Good News in History, March 12

142 years ago today, Andrew Watson was “capped” at international level for the Scottish National Football team, becoming the first black man to ever play international association football. He played three matches for Scotland between 1881 and 1882, after immigrating there from his birth country of modern-day Guyana, then-British Guinea. He played in the full-back position, on either the right or the left flank. His first cap came against England in London, in which he captained the Scotts side. Scotland won 6–1, which is still a record home defeat for England. A few days later, Scotland played Wales and won 5–1, Watson captaining Scotland again. READ more about this little-known pace-maker… (1881)

Andrew Wilson in 1882

Described as the “most influential black footballer of all time,” Watson was educated at Heath Grammar School in Halifax, West Yorkshire, and then from 1871 at King’s College School, in Wimbledon, London, where records show he excelled at sports including football.

Much of his career happened before record keeping, and it’s difficult to know how many appearances he made or goals he scored, but his entry into the Scottish National Team came with this brief bio in the team’s monthly digest.

Watson, Andrew: One of the very best backs we have; since joining Queen’s Park has made rapid strides to the front as a player; has great speed and tackles splendidly; powerful and sure kick; well worthy of a place in any representative team.

Back row, third from right, Watson with the Glasgow Select Team in 1880

In 1882, he moved to London and became the first black player to play in the English Cup when he played for Swifts. In 1883, he was the first foreign player to be invited to join the leading amateur club in England, the Corinthians. The color of his skin was of no significance to his peers, and there is no specific historical record of racism on the part of the Scottish Football Association.
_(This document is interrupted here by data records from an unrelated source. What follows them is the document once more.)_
(** One iteration of the selection loop. *)
Definition apply_selection (times : Times) (members : Members) (selected : Selected)
    (event : HypothesisSelectionEvent U) : K Selected :=
  group_time ← ok_or (times !! sel_group_uuid event) (KErr.Dangling "group_uuid");
  if sel_recorded_at_micros event <? group_time
  then Err (invalid "hypothesis_selection.recorded_at" "cannot predate its hypothesis group")
  else if match selected_assertion_uuid event with
          | Some assertion => negb (bool_decide (assertion ∈ default ∅ (members !! sel_group_uuid event)))
          | None => false
          end
  then Err (invalid "hypothesis_selection.selected_assertion_uuid" "selected assertion must be a current member")
  else Ok (<[sel_group_uuid event := selected_assertion_uuid event]> selected).

(** One iteration of the removal loop: removing the selected member needs an explicit
    selection event of the same operation. *)
Definition check_removal (selected_before : Selected) (selection_at_time : list (HypothesisSelectionEvent U))
    (removal : HypothesisMembershipEvent U) : K unit :=
  if bool_decide (mjoin (selected_before !! mem_group_uuid removal) = Some (mem_assertion_uuid removal)) then
    let paired := existsb (fun event =>
      bool_decide (sel_group_uuid event = mem_group_uuid removal) &&
      bool_decide (sel_operation_uuid event = mem_operation_uuid removal) &&
      negb (bool_decide (selected_assertion_uuid event = Some (mem_assertion_uuid removal)))) selection_at_time in
    if negb paired then Err (invalid "hypothesis_membership.action"
      "selected-member removal requires a paired explicit selection event") else Ok tt
  else Ok tt.

(** [for x in l { s = step(s, x)?; }] *)
Fixpoint try_fold {S X} (step : S -> X -> K S) (s : S) (l : list X) : K S :=
  match l with
  | [] => Ok s
  | x :: l' => s' ← step s x; try_fold step s' l'
  end.

Definition at_operation_mem (time : Z) (operation : U) (rows : list (HypothesisMembershipEvent U)) :=
  filter (fun row => mem_recorded_at_micros row = time /\ mem_operation_uuid row = operation) rows.
Definition at_operation_sel (time : Z) (operation : U) (rows : list (HypothesisSelectionEvent U)) :=
  filter (fun row => sel_recorded_at_micros row = time /\ sel_operation_uuid row = operation) rows.

(** One iteration over the operations. *)
Definition replay_operation (times : Times) (membership : list (HypothesisMembershipEvent U))
    (selection : list (HypothesisSelectionEvent U)) (state : Members * Selected) (key : Z * (U * U))
    : K (Members * Selected) :=
  let '(members, selected) := state in
  let '(time, (_, operation)) := key in
  let selected_before := selected in
  let membership_at_time := at_operation_mem time operation membership in
  let selection_at_time := at_operation_sel time operation selection in
  members ← try_fold (apply_membership times) members membership_at_time;
  selected ← try_fold (apply_selection times members) selected selection_at_time;
  try_fold (fun _ => check_removal selected_before selection_at_time) tt
    (filter (fun row => mem_action row = Removed) membership_at_time) ;;
  Ok (members, selected).

(** Operations with their first event, keyed by time and operation. *)
Definition operation_events (membership : list (HypothesisMembershipEvent U))
    (selection : list (HypothesisSelectionEvent U)) : list (Z * U * U) :=
  ((fun row => (mem_recorded_at_micros row, mem_operation_uuid row, membership_event_uuid row)) <$> membership) ++
  ((fun row => (sel_recorded_at_micros row, sel_operation_uuid row, selection_event_uuid row)) <$> selection).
Finally, records indicate that Watson may have been part of a group of Scotts who pioneered passing the ball as the primary means of gaining territory and advancing towards the goal, where before mostly dribbling was used. The next non-white person to receive a full international cap for Scotland was Paul Wilson in 1975. The next black person selected to play for Scotland after Andrew Watson was Nigel Quashie in 2004, 120 years later.
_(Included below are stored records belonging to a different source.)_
(** The loop over the references: the tuple set, the ordinals per role and the assertions
    that have a reference. *)
Fixpoint scan_refs (ids : gset U) (tuples : gset (U * U * AssertionGraphRole * Z)) (role_ordinals : Ordinals)
    (covered : gset U) (refs : list Ref) : K (Ordinals * gset U) :=
  match refs with
  | [] => Ok (role_ordinals, covered)
  | row :: refs' =>
      validate_ref row ;;
      if decide (ref_assertion_uuid row ∉ ids) then Err (KErr.Dangling "assertion_uuid")
      else if decide (ref_tuple row ∈ tuples) then Err (KErr.Duplicate "assertion_uuid/graph_uuid/role/ordinal")
      else
        let key := (ref_assertion_uuid row, ref_role row) in
        scan_refs ids ({[ref_tuple row]} ∪ tuples)
          (<[key := default [] (role_ordinals !! key) ++ [ref_ordinal row]]> role_ordinals)
          ({[ref_assertion_uuid row]} ∪ covered) refs'
  end.

(** [any(|(expected, actual)| usize::try_from(actual) != Ok(expected))], negated, after the sort. *)
Definition ordinals_contiguous (ordinals : list Z) : bool :=
  let sorted := sort_by_key id ordinals in
  negb (existsb (fun '(expected, actual) => negb (actual =? expected)) (zip (seqZ 0 (lenZ sorted)) sorted)).

Definition validate_rows_with_limit (rows : list (Assertion U)) (refs : list Ref) (row_limit : Z) : K unit :=
  validate_assertion_row_limits (lenZ rows) (lenZ refs) row_limit ;;
  scan_ids ast_assertion_uuid validate_assertion (KErr.Duplicate "assertion_uuid") ∅ rows ;;
  let assertion_ids : gset U := list_to_set (ast_assertion_uuid <$> rows) in
  '(role_ordinals, covered) ← scan_refs assertion_ids ∅ ∅ ∅ refs;
  if negb (bool_decide (Forall (fun id => id ∈ covered) (elements assertion_ids)))
  then Err (KErr.Dangling "assertion.graph_refs")
  else if negb (forallb (fun '(_, ordinals) => ordinals_contiguous ordinals) (map_to_list role_ordinals))
  then Err (invalid "ordinal" "must be contiguous from zero per role")
  else Ok tt.

Definition validate_rows (rows : list (Assertion U)) (refs : list Ref) : K unit :=
  validate_rows_with_limit rows refs MAX_KNOWLEDGE_ROWS.

(** ** Canonical order *)

Definition local_ref_key (row : Ref) : Z * Z * Z * U :=
  (role_order (ref_role row), ref_ordinal row, kind_order (ref_graph_kind row), ref_graph_uuid row).

Definition assertion_times (rows : list (Assertion U)) : gmap U Z :=
  foldl (fun m row => <[ast_assertion_uuid row := ast_recorded_at_micros row]> m) ∅ rows.

(** [times[&uuid]]: both callers only pass references of listed assertions. *)
Definition ref_key (times : gmap U Z) (row : Ref) : Z * (U * (Z * Z * Z * U)) :=
  (default 0 (times !! ref_assertion_uuid row), (ref_assertion_uuid row, local_ref_key row)).

Definition sort_assertion_rows (rows : list (Assertion U)) (refs : list Ref) : AssertionLedger U :=
  mkAssertionLedger (sort_rows ast_assertion_uuid ast_recorded_at_micros rows)
    (sort_by_key (ref_key (assertion_times rows)) refs).

Definition assertion_ledger_new (rows : list (Assertion U)) (refs : list Ref) : K (AssertionLedger U) :=
  validate_rows rows refs ;;
  Ok (sort_assertion_rows rows refs).

Definition refs_of (uuid : U) (refs : list Ref) : list Ref :=
  filter (fun row => ref_assertion_uuid row = uuid) refs.

Definition refs_for (refs : list Ref) (uuid : U) : list Ref := sort_by_key local_ref_key (refs_of uuid refs).

(** ** Merge *)

Fixpoint merge_assertions (staged_refs : list Ref) (staged rows : list (Assertion U)) (refs : list Ref)
    (m : gmap U (Assertion U)) : K (list (Assertion U) * list Ref) :=
  match staged with
  | [] => Ok (rows, refs)
  | row :: staged' =>
      let id := ast_assertion_uuid row in
      match m !! id with
      | Some existing =>
          if decide (existing <> row \/ refs_for refs id <> refs_for staged_refs id)
          then Err (KErr.Conflict "assertion_uuid")
          else merge_assertions staged_refs staged' rows refs (<[id := row]> m)
      | None =>
          merge_assertions staged_refs staged' (rows ++ [row]) (refs ++ refs_of id staged_refs) (<[id := row]> m)
      end
  end.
MORE Good News on this Date:

Andrew Watson debuted as the world’s first black international football player and captain (1881)
The Girl Scouts was founded in the U.S., as “Girl Guides” (1912)
The firstFireside Chat was broadcast on radio by President Franklin Roosevelt to calm Americans’ fears during The Depression (1933)
Al Jarreau, the 7-time Grammy-winning singer and jazz musician—best known for his 1981 album Breakin’ Away—was born in Milwaukee, Wisconsin (1940)
Aaron Copland‘s Fanfare for the Common Man premiered, played by the Cincinnati Symphony Orchestra (1943)
The Church of England ordained its first female priests (1994)
The Czech Republic, Hungary and Poland joined NATO (1999)
The U.N. Security Council approved a U.S.-sponsored resolution endorsing a Palestinian state for the first time (2002)
Bob Dylan was voted into the American Academy of Arts and Letters, marking the first time a rock musician had been chosen for the elite honor society—but officials who recognize music, literature and visual art were unable to decide if Dylan belonged for his words or his music, so inducted him as an honorary member like they did for Meryl Streep, Woody Allen, and Martin Scorsese (2013)
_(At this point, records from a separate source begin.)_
Lemma min_by_len_elem l m : min_by_len l = Some m -> m ∈ l.
Proof.
  destruct l as [|x l]; [done|]. intros [= <-]. revert x. induction l as [|y l IH]; intros x; simpl; [by left|].
  destruct (m_len y <? m_len x).
  - specialize (IH y). rewrite !elem_of_cons in *. tauto.
  - specialize (IH x). rewrite !elem_of_cons in *. tauto.
Qed.

Module Filter.
Record UuidFilter := mkFilter {
  nominations : list UuidMembership;
  candidates : option (list Key);
}.

Definition contains (f : UuidFilter) (k : Key) : bool :=
  forallb (fun set => contains_uuid set k) (nominations f) &&
  from_option (fun c => BTree.contains c k) true (candidates f).

Definition is_empty (f : UuidFilter) : bool :=
  existsb m_is_empty (nominations f) ||
  from_option (fun c => bool_decide (c = [])) false (candidates f).

Definition len (f : UuidFilter) : Z :=
  default 0 (match list_min (m_len <$> nominations f) with
             | Some n => Some n
             | None => (fun c => lenZ c) <$> candidates f
             end).

Definition min (f : UuidFilter) : option Key :=
  let lower := list_max (omap min_uuid (nominations f)) in
  list_max (option_list (candidates f ≫= head) ++ option_list lower).

Definition max (f : UuidFilter) : option Key :=
  let upper := list_min (omap max_uuid (nominations f)) in
  list_min (option_list (candidates f ≫= last) ++ option_list upper).

Definition any_match (f : UuidFilter) (min max : Key) (p : Key -> bool) : option bool :=
  match min_by_len (nominations f), candidates f with
  | Some nomination, Some candidates =>
      if lenZ candidates <? m_len nomination
      then BTree.range_any candidates min max (fun k => contains f k && p k)
      else any_match_in_range nomination min max (fun k => contains f k && p k)
  | Some nomination, None =>
      any_match_in_range nomination min max (fun k => contains f k && p k)
  | None, Some candidates => BTree.range_any candidates min max p
  | None, None => Some false
  end.

Definition membership (f : UuidFilter) : UuidMembership := {|
  m_len := len f;
  contains_uuid := contains f;
  m_is_empty := is_empty f;
  min_uuid := min f;
  max_uuid := max f;
  may_contain_in_range := fun lo hi => any_match f lo hi (fun _ => true);
  any_match_in_range := any_match f;
  contains_every_in_range := default_contains_every_in_range;
|}.

(** The keys of the intersection. *)
Definition member (Ss : list (Key -> Prop)) (f : UuidFilter) (k : Key) : Prop :=
  is_key k /\ Forall (fun S => S k) Ss /\ from_option (fun c => k ∈ c) True (candidates f).

(** Every nomination keeps its laws, the candidates are a set, and there is something to
    intersect: the caller builds no filter otherwise. *)
Record filter_ok (Ss : list (Key -> Prop)) (f : UuidFilter) : Prop := {
  ok_nominations : Forall2 MembershipLaws Ss (nominations f);
  ok_candidates : from_option BTree.run_ok True (candidates f);
  ok_bounded : nominations f <> [] \/ candidates f <> None;
}.

Section laws.
Context (Ss : list (Key -> Prop)) (f : UuidFilter) (Hok : filter_ok Ss f).

Lemma nomination_laws m : m ∈ nominations f ->
  exists S, MembershipLaws S m /\ forall k, member Ss f k -> S k.
Proof.
  intros (i&Hi)%list_elem_of_lookup. destruct Hok as [Hnom _ _].
  destruct (Forall2_lookup_r _ _ _ _ _ Hnom Hi) as (S&HS&Hm). exists S. split; [done|].
  intros k (_&Hall&_). rewrite Forall_lookup in Hall. exact (Hall i S HS).
Qed.

Lemma contains_iff k : is_key k -> contains f k = true <-> member Ss f k.
Proof.
  intros Hk. unfold contains, member. rewrite andb_true_iff, forallb_forall.
  destruct Hok as [Hnom _ _]. split.
  - intros [Hall Hc]. split_and!; [done| |].
    + rewrite Forall_lookup. intros i S HS.
      destruct (Forall2_lookup_l _ _ _ _ _ Hnom HS) as (m&Hm&HL).
      apply (law_contains (m := m)); [done|]. apply Hall, list_elem_of_In. by eapply list_elem_of_lookup_2.
    + destruct (candidates f); [|done]. by apply bool_decide_eq_true in Hc.
  - intros (_&Hall&Hc). split.
    + intros m (i&Hm)%list_elem_of_In%list_elem_of_lookup.
      destruct (Forall2_lookup_r _ _ _ _ _ Hnom Hm) as (S&HS&HL).
      apply (law_contains (m := m)); [done|]. rewrite Forall_lookup in Hall. exact (Hall i S HS).
    + destruct (candidates f); [|done]. by apply bool_decide_eq_true.
Qed.

Lemma bounds_elem sel (l : option Key) b :
  b ∈ option_list (candidates f ≫= sel) ++ option_list l ->
  (exists c, candidates f = Some c /\ sel c = Some b) \/ l = Some b.
Proof.
  rewrite elem_of_app. intros [H|H].
  - left. destruct (candidates f) as [c|]; simpl in H; [|by apply not_elem_of_nil in H].
    destruct (sel c) eqn:E; simpl in H; [|by apply not_elem_of_nil in H].
    apply list_elem_of_singleton in H as ->. eauto.
  - right. destruct l; simpl in H; [|by apply not_elem_of_nil in H].
    by apply list_elem_of_singleton in H as ->.
Qed.

Lemma min_sound b k : min f = Some b -> member Ss f k -> b <= k.
Proof.
  intros Hb%list_max_elem%bounds_elem Hk. destruct Hb as [(c&Hc&Hh)|Hl].
  - destruct Hok as [_ Hcand _]. rewrite Hc in Hcand. destruct Hcand as [Hs _].
    eapply BTree.ascending_head; [done..|]. destruct Hk as (_&_&Hk). by rewrite Hc in Hk.
  - apply list_max_elem, list_elem_of_omap in Hl as (m&Hm&Hmin).
    destruct (nomination_laws m Hm) as (S&HL&HS). eapply (law_min (m := m)); eauto.
Qed.

Lemma max_sound b k : max f = Some b -> member Ss f k -> k <= b.
Proof.
  intros Hb%list_min_elem%bounds_elem Hk. destruct Hb as [(c&Hc&Hh)|Hl].
  - destruct Hok as [_ Hcand _]. rewrite Hc in Hcand. destruct Hcand as [Hs _].
    eapply BTree.ascending_last; [done..|]. destruct Hk as (_&_&Hk). by rewrite Hc in Hk.
  - apply list_min_elem, list_elem_of_omap in Hl as (m&Hm&Hmax).
    destruct (nomination_laws m Hm) as (S&HL&HS). eapply (law_max (m := m)); eauto.
Qed.

Lemma is_empty_sound : is_empty f = true -> forall k, ~ member Ss f k.
Proof.
  unfold is_empty. rewrite orb_true_iff, existsb_elem. intros [(m&Hm&He)|He] k Hk.
  - destruct (nomination_laws m Hm) as (S&HL&HS). eapply (law_empty (m := m)); eauto.
  - destruct Hk as (_&_&Hk). destruct (candidates f) as [c|]; [|done].
    apply bool_decide_eq_true in He as ->. by apply not_elem_of_nil in Hk.
Qed.

(** The probe that any branch of [any_match] delegates to. *)
Lemma both_iff k p : is_key k ->
  contains f k && p k = true <-> member Ss f k /\ p k = true.
Proof. intros Hk. by rewrite andb_true_iff, contains_iff. Qed.

Lemma nominations_nil : min_by_len (nominations f) = None -> Ss = [].
Proof.
  destruct Hok as [Hnom _ _]. destruct (nominations f); [|done]. by apply Forall2_nil_inv_r in Hnom.
Qed.

Lemma candidate_key c k : candidates f = Some c -> k ∈ c -> is_key k.
Proof.
  intros Hc Hk. destruct Hok as [_ Hcand _]. rewrite Hc in Hcand. destruct Hcand as [_ Hall].
  rewrite Forall_forall in Hall. auto.
Qed.

Lemma any_match_candidates c lo hi p :
  candidates f = Some c -> lo <= hi ->
  exists b, BTree.range_any c lo hi (fun k => contains f k && p k) = Some b /\
    (b = true <-> exists k, member Ss f k /\ lo <= k <= hi /\ p k = true).
Proof.
  intros Hc Hle. destruct (BTree.btree_range_any_iff c lo hi (fun k => contains f k && p k) Hle)
    as (b&Hb&Hiff). exists b. split; [done|]. rewrite Hiff. split.
  - intros (k&Hk&Hr&Hp%both_iff); [|by eapply candidate_key]. naive_solver.
  - intros (k&Hm&Hr&Hp). pose proof Hm as (Hkey&_&Hkc). rewrite Hc in Hkc. exists k.
    split_and!; try lia; [done|]. by apply both_iff.
Qed.

Lemma any_match_nomination m lo hi p :
  m ∈ nominations f -> lo <= hi ->
  exists b, any_match_in_range m lo hi (fun k => contains f k && p k) = Some b /\
    forall k, member Ss f k -> lo <= k <= hi -> p k = true -> b = true.
Proof.
  intros Hm Hle. destruct (nomination_laws m Hm) as (S&HL&HS).
  destruct (law_any (m := m) lo hi (fun k => contains f k && p k) Hle) as (b&Hb&Hany).
  exists b. split; [done|]. intros k Hk Hr Hp. apply (Hany k); [auto|done|].
  apply both_iff; [by destruct Hk|done].
Qed.

Lemma any_match_sound lo hi p : lo <= hi -> exists b, any_match f lo hi p = Some b /\
  forall k, member Ss f k -> lo <= k <= hi -> p k = true -> b = true.
Proof.
  intros Hle. unfold any_match.
  destruct (min_by_len (nominations f)) as [m|] eqn:Em; [apply min_by_len_elem in Em as Hm|];
    destruct (candidates f) as [c|] eqn:Ec.
  - destruct (lenZ c <? m_len m); [|by apply any_match_nomination].
    destruct (any_match_candidates c lo hi p Ec Hle) as (b&Hb&Hiff). exists b. split; [done|].
    intros k ? ? ?. apply Hiff. eauto.
  - by apply any_match_nomination.
  - destruct (BTree.btree_range_any_iff c lo hi p Hle) as (b&Hb&Hiff). exists b. split; [done|].
    intros k (_&_&Hk) ? ?. rewrite Ec in Hk. apply Hiff. eauto.
  - destruct Hok as [_ _ [Hn|Hn]]; [|done]. by destruct (nominations f).
Qed.

Lemma any_match_exact lo hi p :
  Forall2 ExactProbes Ss (nominations f) -> lo <= hi -> any_match f lo hi p = Some true ->
  exists k, member Ss f k /\ lo <= k <= hi /\ p k = true.
Proof.
  intros Hex Hle. unfold any_match.
  assert (Hnom : forall m, m ∈ nominations f ->
    any_match_in_range m lo hi (fun k => contains f k && p k) = Some true ->
    exists k, member Ss f k /\ lo <= k <= hi /\ p k = true).
  { intros m (i&Hi)%list_elem_of_lookup Hany.
    destruct (Forall2_lookup_r _ _ _ _ _ Hex Hi) as (S&HS&Hm).
    destruct Hok as [HL _ _]. destruct (Forall2_lookup_r _ _ _ _ _ HL Hi) as (S'&HS'&Hl).
    assert (S' = S) as -> by congruence.
    destruct (exact_any (m := m) _ _ _ Hle Hany) as (k&Hk&Hr&Hp).
    apply both_iff in Hp; [naive_solver|]. by eapply (law_key (m := m)). }
  destruct (min_by_len (nominations f)) as [m|] eqn:Em; [apply min_by_len_elem in Em as Hm|];
    destruct (candidates f) as [c|] eqn:Ec; [|by apply Hnom| |done].
  - destruct (lenZ c <? m_len m); [|by apply Hnom].
    destruct (any_match_candidates c lo hi p Ec Hle) as (b&Hb&Hiff). rewrite Hb. intros [= ->].
    by apply Hiff.
  - destruct (BTree.btree_range_any_iff c lo hi p Hle) as (b&Hb&Hiff). rewrite Hb. intros [= ->].
    destruct (proj1 Hiff eq_refl) as (k&Hk&Hr&Hp). exists k. split_and!; try done; try lia.
    split_and!; [by eapply candidate_key|rewrite (nominations_nil Em); constructor|by rewrite Ec].
Qed.

Lemma filter_laws : MembershipLaws (member Ss f) (membership f).
Proof.
  constructor; cbn [membership contains_uuid m_is_empty min_uuid max_uuid may_contain_in_range
    any_match_in_range contains_every_in_range].
  - by intros k [? _].
  - apply contains_iff.
  - by apply is_empty_sound.
  - intros b k. by apply min_sound.
  - intros b k. by apply max_sound.
  - intros lo hi Hle. destruct (any_match_sound lo hi (fun _ => true) Hle) as (b&?&?). exists b. naive_solver.
  - apply any_match_sound.
  - done.
Qed.
End laws.
End Filter.

(** ** [UuidRange]: a half-open interval, optionally of another membership *)

Module Range.
Record UuidRange := mkRange {
  low : Key;
  high : option Key;
  inner : option UuidMembership;
}.

(** [u128::from_be_bytes(high).checked_sub(1)], kept when it is inside the interval. *)
Definition top (r : UuidRange) : option Key :=
  match high r with
  | None => Some key_max
  | Some high =>
      if high =? 0 then None
      else let top := high - 1 in if low r <=? top then Some top else None
  end.

(** [min..=max] clipped to the interval. *)
Definition clip (r : UuidRange) (min max : Key) : option (Key * Key) :=
  top ← top r;
  let low := Z.max min (low r) in
  let high := Z.min max top in
  if low <=? high then Some (low, high) else None.

Definition bounds (r : UuidRange) : option (Key * Key) :=
  top ← top r;
  match inner r with
  | None => Some (low r, top)
  | Some inner => min ← min_uuid inner; max ← max_uuid inner; clip r min max
  end.

Definition in_interval (r : UuidRange) (k : Key) : bool :=
  (low r <=? k) && from_option (fun high => k <? high) true (high r).

Definition may_contain (r : UuidRange) (min max : Key) : option bool :=
  match clip r min max with
  | None => Some false
  | Some (low, high) =>
      match inner r with None => Some true | Some inner => may_contain_in_range inner low high end
  end.

Definition any_match (r : UuidRange) (min max : Key) (p : Key -> bool) : option bool :=
  match clip r min max with
  | None => Some false
  | Some (low, high) =>
      match inner r with None => Some true | Some inner => any_match_in_range inner low high p end
  end.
On this day 101 years ago, Jack Kérouac, the American novelist and poet considered the father of the Beat Generation (a term he invented) was born. He became an underground celebrity and, with other Beats, a progenitor of the hippie movement, although he remained antagonistic toward some of its politically radical elements. He has a lasting legacy, greatly influencing many of the cultural icons of the 1960s, including Bob Dylan, the Beatles, and the Doors. In 1969, at age 47, Kerouac died from an abdominal hemorrhage caused by a lifetime of heavy drinking. Since then, his literary prestige has grown, and several previously unseen works have been published.

Jack Kerouac-CC-Tom Palumbo-cropped

Recognized for his spontaneous method of writing and his first novel, On The Road, he wrote about Catholic spirituality, jazz, promiscuity, Buddhism, drugs, poverty, and travel. In 1951 while living in Manhattan, he completed the final draft of his famous road-trip odyssey On the Road, over a period of 20 days, with his 2nd wife bringing him benzedrine, cigarettes, bowls of pea soup, and mugs of coffee to keep him going during the marathon writing.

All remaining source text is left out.